When the United States banned US-based companies from doing business with Huawei, the smartphone maker lost access to many important technologies – including the right to use Google’s services (like the Play Store, Maps, and such) on its upcoming phone. Any other manufacturer to suffer the same fate would’ve failed under such a measure – ZTE, another Chinese tech manufacturer, suffered a similar ban last year that lasted for three months, and it almost went bankrupt.
Huawei, in turn, didn’t shudder. Instead, it released its next flagship phone, the Mate 30 Pro, without support for Google Mobile Services – using only the open-source components of the Android operating systems. Many critics have bashed Huawei for this decision, claiming that the phone has no way of being successful.
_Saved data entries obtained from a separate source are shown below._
(** * The pages *)

(** ** The matcher against the language of a pattern *)

Lemma lang_nullable r : RegExp.nullable r = true <-> RegExp.lang r [].
Proof.
  induction r as [| |p|r1 IH1 r2 IH2|r1 IH1 r2 IH2|r IH]; simpl.
  - split; [done|]. inversion 1.
  - split; [constructor|done].
  - split; [done|]. inversion 1.
  - rewrite andb_true_iff, IH1, IH2. split.
    + intros [H1 H2]. apply (RegExp.lang_cat _ _ [] []); done.
    + inversion 1 as [| |? ? s1 s2 H1 H2 Hr Hs| | | |].
      apply app_eq_nil in Hs as [-> ->]. done.
  - rewrite orb_true_iff, IH1, IH2. split.
    + intros [?|?]; [by apply RegExp.lang_alt_l|by apply RegExp.lang_alt_r].
    + inversion 1; auto.
  - split; [constructor|done].
Qed.

Lemma lang_star_cons_inv r c s :
  RegExp.lang (RegExp.Star r) (c :: s) ->
  exists s1 s2,
    s = s1 ++ s2 /\ RegExp.lang r (c :: s1) /\ RegExp.lang (RegExp.Star r) s2.
Proof.
  intros Hl. remember (RegExp.Star r) as r' eqn:Hr.
  remember (c :: s) as cs eqn:Hcs. revert s Hcs.
  induction Hl as [| | | | | |r0 s1 s2 H1 _ H2 IH2]; intros tl Hcs;
    try discriminate.
  injection Hr as ->. destruct s1 as [|c1 s1]; simpl in Hcs.
  - by apply IH2.
  - injection Hcs as -> <-. by exists s1, s2.
Qed.

Lemma lang_deriv c r s :
  RegExp.lang (RegExp.deriv c r) s <-> RegExp.lang r (c :: s).
Proof.
  revert s. induction r as [| |p|r1 IH1 r2 IH2|r1 IH1 r2 IH2|r IH];
    intros s; simpl.
  - split; inversion 1.
  - split; inversion 1.
  - destruct (p c) eqn:Hp; split; inversion 1; subst.
    + by constructor.
    + constructor.
    + congruence.
  - split.
    + inversion 1 as [| | |? ? ? Hl|? ? ? Hr| |]; subst.
      * inversion Hl as [| |? ? s1 s2 H1 H2| | | |]; subst.
        apply IH1 in H1. by apply (RegExp.lang_cat _ _ (c :: s1) s2).
      * destruct (RegExp.nullable r1) eqn:Hn; [|inversion Hr].
        apply lang_nullable in Hn. apply IH2 in Hr.
        by apply (RegExp.lang_cat _ _ [] (c :: s)).
    + inversion 1 as [| |? ? s1 s2 H1 H2 Hr Hs| | | |]; subst.
      destruct s1 as [|c1 s1]; simpl in Hs.
      * subst s2. apply RegExp.lang_alt_r.
        apply lang_nullable in H1. rewrite H1. by apply IH2.
      * injection Hs as -> <-. apply RegExp.lang_alt_l.
        constructor; [by apply IH1|done].
  - split.
    + inversion 1; subst;
        [apply RegExp.lang_alt_l; by apply IH1
        |apply RegExp.lang_alt_r; by apply IH2].
    + inversion 1; subst;
        [apply RegExp.lang_alt_l; by apply IH1
        |apply RegExp.lang_alt_r; by apply IH2].
  - split.
    + inversion 1 as [| |? ? s1 s2 H1 H2| | | |]; subst.
      apply IH in H1. by apply (RegExp.lang_star_cons _ (c :: s1) s2).
    + intros Hl. apply lang_star_cons_inv in Hl as (s1 & s2 & -> & H1 & H2).
      constructor; [by apply IH|done].
Qed.

Lemma accepts_lang r s : RegExp.accepts r s = true <-> RegExp.lang r s.
Proof.
  revert r. induction s as [|c s IH]; intros r; simpl.
  - apply lang_nullable.
  - rewrite IH. apply lang_deriv.
Qed.

Lemma lang_any_star s : RegExp.lang (RegExp.Star RegExp.any) s.
Proof.
  induction s as [|c s IH]; [constructor|].
  apply (RegExp.lang_star_cons _ [c] s); [by constructor|done].
Qed.

Lemma lang_class_star p s :
  RegExp.lang (RegExp.Star (RegExp.Class p)) s <-> Forall (fun c => p c = true) s.
Proof.
  split.
  - intros Hl. remember (RegExp.Star (RegExp.Class p)) as r eqn:Hr.
    induction Hl as [| | | | | |r0 s1 s2 H1 _ H2 IH2]; try discriminate.
    + constructor.
    + injection Hr as ->. inversion H1; subst. constructor; [done|].
      by apply IH2.
  - induction 1 as [|c s Hc _ IH]; [constructor|].
    apply (RegExp.lang_star_cons _ [c] s); [by constructor|done].
Qed.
The numbers, in turn, say otherwise.
The top 5 smartphone manufacturers in the world
According to market analyst Canalys, the global smartphone market has grown by 1% in the third quarter of this year, for the first time in the last two years. Last quarter, 352 million smartphones were shipped on a global scale, about 3 million more than in the previous quarter. Considering how many exciting mid-range and high-end smartphones were released this year by pretty much every brand, this should not be a surprise.
The surprising part comes when you look at the market share of smartphone makers in the third quarter of the year. Samsung, as usual, dominates the market with a share of 22.4% (78.9 million phones shipped). The second place is, in turn, occupied by Huawei, which has increased its lead on Apple despite its issues with the US. According to Canalys, the Shenzen-based manufacturer has shipped 66.8 million handsets last quarter, showing a year-on-year growth of 29% – the biggest among all other manufacturers.
With 43.5 million units sold – 7% less than a year ago – Apple’s market share decreased to 12.3% last quarter. The Cupertino tech giant usually undergoes a serious sales boost during the holiday season, so its sales and market share will likely grow in the last quarter of this year. This, in turn, doesn’t change the fact that, once again, it was overtaken by Huawei – and by a pretty big margin, too.
The top 5 list of smartphone makers is completed by Xiaomi (32.5 million units sold, 9.2%), the manufacturer sometimes called the “Chinese Apple” (it sells everything from vacuum cleaners to laptops and smartphones), and Oppo, another Chinese manufacturer (32 million units sold, 9.1%). All other manufacturers together have a market share of 28%, with close to 99 million smartphones sold in the third quarter of 2019.
Huawei was helped by its popularity in China – it is the most popular brand there – to keep its sales up last quarter. It will be, in turn, interesting to see how the smartphone sales evolve in the fourth quarter of the year, boosted by the holiday season.